SUPPLIED RECORDS
-=-=-

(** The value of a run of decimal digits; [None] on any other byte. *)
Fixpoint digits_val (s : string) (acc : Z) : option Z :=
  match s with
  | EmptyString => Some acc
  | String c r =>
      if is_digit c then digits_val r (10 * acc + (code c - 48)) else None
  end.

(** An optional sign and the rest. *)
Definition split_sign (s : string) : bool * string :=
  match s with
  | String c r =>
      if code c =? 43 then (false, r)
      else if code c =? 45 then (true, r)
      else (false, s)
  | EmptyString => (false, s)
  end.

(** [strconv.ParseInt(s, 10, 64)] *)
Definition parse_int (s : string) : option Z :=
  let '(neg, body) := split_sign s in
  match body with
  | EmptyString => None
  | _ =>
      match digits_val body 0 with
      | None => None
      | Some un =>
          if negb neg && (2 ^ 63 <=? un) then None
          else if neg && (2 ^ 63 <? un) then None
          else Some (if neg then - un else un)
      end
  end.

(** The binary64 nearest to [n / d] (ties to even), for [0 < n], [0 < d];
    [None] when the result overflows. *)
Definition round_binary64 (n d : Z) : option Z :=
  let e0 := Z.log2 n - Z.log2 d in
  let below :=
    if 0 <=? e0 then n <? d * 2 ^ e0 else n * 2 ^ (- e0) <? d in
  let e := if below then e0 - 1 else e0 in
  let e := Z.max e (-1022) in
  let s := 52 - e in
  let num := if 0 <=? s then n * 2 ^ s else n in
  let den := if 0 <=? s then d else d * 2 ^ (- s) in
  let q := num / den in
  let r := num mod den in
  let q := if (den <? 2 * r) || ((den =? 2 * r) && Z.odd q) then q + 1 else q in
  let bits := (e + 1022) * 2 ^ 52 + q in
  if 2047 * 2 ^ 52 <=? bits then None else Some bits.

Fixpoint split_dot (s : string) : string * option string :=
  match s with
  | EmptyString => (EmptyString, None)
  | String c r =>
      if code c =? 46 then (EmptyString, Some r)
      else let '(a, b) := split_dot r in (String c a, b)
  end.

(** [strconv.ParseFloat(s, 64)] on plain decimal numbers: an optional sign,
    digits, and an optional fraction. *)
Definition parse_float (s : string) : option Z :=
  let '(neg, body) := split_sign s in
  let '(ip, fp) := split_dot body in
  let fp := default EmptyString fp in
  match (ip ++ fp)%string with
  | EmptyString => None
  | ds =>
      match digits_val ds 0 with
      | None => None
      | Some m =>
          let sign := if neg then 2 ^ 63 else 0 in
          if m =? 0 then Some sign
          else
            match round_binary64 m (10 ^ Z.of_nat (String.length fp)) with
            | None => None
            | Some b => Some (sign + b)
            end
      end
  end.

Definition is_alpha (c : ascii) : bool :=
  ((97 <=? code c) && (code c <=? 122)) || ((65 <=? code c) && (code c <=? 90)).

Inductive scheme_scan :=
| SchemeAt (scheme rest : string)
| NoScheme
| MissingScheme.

-=-=-

DIRECTIONS FOR THIS TASK
Reproduce verbatim the stretch of lines beginning with the one containing "let e := Z.max e (-1022) in" and ending at the close of the entries above.

RESPONSE AREA
  let e := Z.max e (-1022) in
  let s := 52 - e in
  let num := if 0 <=? s then n * 2 ^ s else n in
  let den := if 0 <=? s then d else d * 2 ^ (- s) in
  let q := num / den in
  let r := num mod den in
  let q := if (den <? 2 * r) || ((den =? 2 * r) && Z.odd q) then q + 1 else q in
  let bits := (e + 1022) * 2 ^ 52 + q in
  if 2047 * 2 ^ 52 <=? bits then None else Some bits.

Fixpoint split_dot (s : string) : string * option string :=
  match s with
  | EmptyString => (EmptyString, None)
  | String c r =>
      if code c =? 46 then (EmptyString, Some r)
      else let '(a, b) := split_dot r in (String c a, b)
  end.

(** [strconv.ParseFloat(s, 64)] on plain decimal numbers: an optional sign,
    digits, and an optional fraction. *)
Definition parse_float (s : string) : option Z :=
  let '(neg, body) := split_sign s in
  let '(ip, fp) := split_dot body in
  let fp := default EmptyString fp in
  match (ip ++ fp)%string with
  | EmptyString => None
  | ds =>
      match digits_val ds 0 with
      | None => None
      | Some m =>
          let sign := if neg then 2 ^ 63 else 0 in
          if m =? 0 then Some sign
          else
            match round_binary64 m (10 ^ Z.of_nat (String.length fp)) with
            | None => None
            | Some b => Some (sign + b)
            end
      end
  end.

Definition is_alpha (c : ascii) : bool :=
  ((97 <=? code c) && (code c <=? 122)) || ((65 <=? code c) && (code c <=? 90)).

Inductive scheme_scan :=
| SchemeAt (scheme rest : string)
| NoScheme
| MissingScheme.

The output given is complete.